** WHAT THIS TASK INVOLVES **
When you reach the line with "assign_sensors None ;;" in the data below, begin printing lines exactly, and stop once the line with "Raise KeyboardInterrupt) =>" has been printed.

Stored entries
__________________________________________________

Lemma validName_plain s : validName s = true -> plain s.
Proof.
  destruct s as [|r rest]; [discriminate|]. simpl.
  rewrite !andb_true_iff, Nat.leb_le, forallb_forall.
  intros [[Hr Hlen] Hrest].
  assert (Hall : forall x, In x (r :: rest) -> isNameRune x = true).
  { intros x [<-|Hx]; [|apply Hrest, Hx].
    unfold isNameRune. rewrite Hr. reflexivity. }
  assert (Hlen' : len (r :: rest) = Z.of_nat (length (r :: rest))).
  { apply len_ascii, Forall_forall. intros x Hx.
    apply list_elem_of_In, Hall, isNameRune_plain in Hx. tauto. }
  unfold plain. rewrite Hlen'. simpl length.
  split; [lia|]. split; [reflexivity|].
  repeat split; intros Hin; apply Hall, isNameRune_plain in Hin; tauto.
Qed.

Lemma serve_store h io st r :
  store (snd (serve h io st r)) = store st
  \/ (exists now req, r = PostRegister now (Some req) /\ wellFormed req
        /\ store (snd (serve h io st r))
           = registry.apply (store st) (Create now (newMachine req)))
  \/ (exists name, store (snd (serve h io st r))
                   = registry.apply (store st) (Delete name))
  \/ (exists now name, store (snd (serve h io st r))
                       = registry.apply (store st) (registry.Heartbeat now name)).
Proof.
  destruct r as [now [req|]|name|now [name|]]; cbn [serve];
    [|left; reflexivity| | |left; reflexivity].
  - destruct (Register_validation h io now st req) as [Hwf|[msg ->]];
      [|left; reflexivity].
    destruct (db.GetMachine (store st) (reqName req)) as [m|] eqn:Hm.
    { left. rewrite (Register_wellFormed h io now st req Hwf), Hm. reflexivity. }
    destruct (db.CreateMachine (store st) now (newMachine req))
      as [[m [e|]] d] eqn:E.
    + left. rewrite (Register_wellFormed h io now st req Hwf), Hm, E.
      apply CreateMachine_error in E. subst d. reflexivity.
    + right. left. exists now, req. split; [reflexivity|]. split; [exact Hwf|].
      destruct (Register_created h io now st req m d Hwf Hm E) as (r & _ & _ & _ & ->).
      simpl. rewrite E. reflexivity.
  - right. right. left. exists name. simpl.
    destruct (db.DeleteMachine (store st) name) as [[e|] d] eqn:E.
    + unfold DeleteMachine. rewrite E. reflexivity.
    + apply (DeleteMachine_deleted h io st name d E).
  - unfold Heartbeat. case_bool_decide; [left; reflexivity|].
    right. right. right. exists now, name. simpl.
    destruct (UpdateLastSeen (store st) now name) as [[e|] d]; reflexivity.
Qed.

Lemma served_validRow h st :
  served h st -> reachable (store st) /\ Forall validRow (rows (store st)).
Proof.
  induction 1 as [fs|st io r _ [IHr IHv]].
  - split; [apply reachable_Open|constructor].
  - destruct (serve_store h io st r)
      as [->|[(now & req & _ & Hwf & ->)|[(name & ->)|(now & name & ->)]]].
    + split; assumption.
    + split; [apply reachable_apply, IHr|]. simpl.
      destruct (db.CreateMachine (store st) now (newMachine req))
        as [[m [e|]] d] eqn:E.
      * apply CreateMachine_error in E. subst d. exact IHv.
      * apply CreateMachine_success in E as (p & _ & _ & _ & ->). simpl.
        apply Forall_app. split; [exact IHv|].
        constructor; [|constructor].
        destruct Hwf as (_ & _ & _ & _ & V1 & V2 & V3 & V4).
        repeat split; assumption.
    + split; [apply reachable_apply, IHr|]. simpl.
      rewrite DeleteMachine_rows. apply Forall_forall. intros m Hm.
      apply list_elem_of_In, filter_In in Hm as [Hm _].
      rewrite Forall_forall in IHv. apply IHv, list_elem_of_In, Hm.
    + split; [apply reachable_apply, IHr|]. simpl.
      rewrite UpdateLastSeen_rows. apply Forall_map.
      eapply Forall_impl; [exact IHv|].
      intros m Hm. unfold touchRow. case_bool_decide; exact Hm.
Qed.
(** *** One device (lines 111-156), and the loop over the devices *)

Definition query_message (device_name : pyval) (serial : Z) : string :=
  "Querying Device " ++ Py.str device_name ++ " (Serial: " ++ Str.of_Z serial ++ ")".

Definition device_body (data_path : pyval) (device : pyval) : M unit :=
  item <- lift (Py.getitem device "serial") ;;
  serial <- lift (Py.int item) ;;
  device_name <- lift (Py.get device "name" (PStr ("Device-" ++ Str.of_Z serial))) ;;
  log INFO (query_message device_name serial) ;;
  assign_sensors None ;;
  e <- acquire serial ;;
  match e with
  | Exhausted =>
      log WARNING ("Failed to query device " ++ Str.of_Z serial
                   ++ " after five tries. Giving up!")
  | Broke => save data_path serial
  end.

Fixpoint for_devices (data_path : pyval) (devices : list pyval) : M unit :=
  match devices with
  | [] => ret tt
  | device :: rest => device_body data_path device ;; for_devices data_path rest
  end.

(** *** [main] (lines 72-156) *)

Definition cli_config : pyval := PDict [("logging", PDict [("enabled", PBool true)])].

(** Lines 84-99: the devices, the configuration and the output path. *)
Definition resolve (args : namespace) : M (pyval * pyval * pyval) :=
  match device_serial args with
  | Some (String a rest) =>
      devices <- lift (parse_device_serials (String a rest)) ;;
      ret (PList devices, cli_config, PStr "data")
  | _ =>
      cfg <- load_config (config args) ;;
      if negb (Py.truthy cfg) then
        lift (Raise (Exception "FileNotFoundError"
                       "No devices passed and no config.json found."))
      else
        devices <- lift (Py.get cfg "devices" (PList [])) ;;
        output <- lift (Py.get cfg "output" (PDict [])) ;;
        data_path <- lift (Py.get output "path" (PStr "data")) ;;
        ret (devices, cfg, data_path)
  end.

Definition main : M unit :=
  args <- call EvParseArgs (fun _ => parse_args w) ;;
  r <- resolve args ;;
  match r with
  | (devices, cfg, data_path) =>
      setup_logging cfg ;;
      log INFO "Script Initialized" ;;
      makedirs data_path ;;
      log INFO ("Output path: " ++ Py.str data_path) ;;
      items <- lift (Py.iter devices) ;;
      for_devices data_path items
  end.

(** *** The [__main__] guard (lines 158-166) and the exit status *)

(** [sys.exit(code)]. *)
Definition sys_exit (code : Z) : M unit := lift (Raise (SystemExit code)).

Definition guard : M unit :=
  fun fr =>
    match main fr with
    | (fr', Raise KeyboardInterrupt) =>
        (log INFO "Script interrupted by user" ;; sys_exit 0) fr'
    | (fr', Raise (Exception cls msg)) =>
        (log ERROR ("Script failed with error: " ++ msg) ;; sys_exit 1) fr'
    | done => done
    end.

(** What the interpreter exits with: 0 when the script runs off its end, the
    code of a [SystemExit], 1 for any other exception that reaches it. *)
Definition exit_status (r : result unit) : Z :=
  match r with
  | Ok _ => 0
  | Raise (SystemExit code) => code
  | Raise _ => 1
  end.

Definition script : list event * Z :=
  match guard start with
  | (fr, r) => (trace fr, exit_status r)
  end.

End Script.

__________________________________________________

** ANSWER TO THIS EXERCISE **
  assign_sensors None ;;
  e <- acquire serial ;;
  match e with
  | Exhausted =>
      log WARNING ("Failed to query device " ++ Str.of_Z serial
                   ++ " after five tries. Giving up!")
  | Broke => save data_path serial
  end.

Fixpoint for_devices (data_path : pyval) (devices : list pyval) : M unit :=
  match devices with
  | [] => ret tt
  | device :: rest => device_body data_path device ;; for_devices data_path rest
  end.

(** *** [main] (lines 72-156) *)

Definition cli_config : pyval := PDict [("logging", PDict [("enabled", PBool true)])].

(** Lines 84-99: the devices, the configuration and the output path. *)
Definition resolve (args : namespace) : M (pyval * pyval * pyval) :=
  match device_serial args with
  | Some (String a rest) =>
      devices <- lift (parse_device_serials (String a rest)) ;;
      ret (PList devices, cli_config, PStr "data")
  | _ =>
      cfg <- load_config (config args) ;;
      if negb (Py.truthy cfg) then
        lift (Raise (Exception "FileNotFoundError"
                       "No devices passed and no config.json found."))
      else
        devices <- lift (Py.get cfg "devices" (PList [])) ;;
        output <- lift (Py.get cfg "output" (PDict [])) ;;
        data_path <- lift (Py.get output "path" (PStr "data")) ;;
        ret (devices, cfg, data_path)
  end.

Definition main : M unit :=
  args <- call EvParseArgs (fun _ => parse_args w) ;;
  r <- resolve args ;;
  match r with
  | (devices, cfg, data_path) =>
      setup_logging cfg ;;
      log INFO "Script Initialized" ;;
      makedirs data_path ;;
      log INFO ("Output path: " ++ Py.str data_path) ;;
      items <- lift (Py.iter devices) ;;
      for_devices data_path items
  end.

(** *** The [__main__] guard (lines 158-166) and the exit status *)

(** [sys.exit(code)]. *)
Definition sys_exit (code : Z) : M unit := lift (Raise (SystemExit code)).

Definition guard : M unit :=
  fun fr =>
    match main fr with
    | (fr', Raise KeyboardInterrupt) =>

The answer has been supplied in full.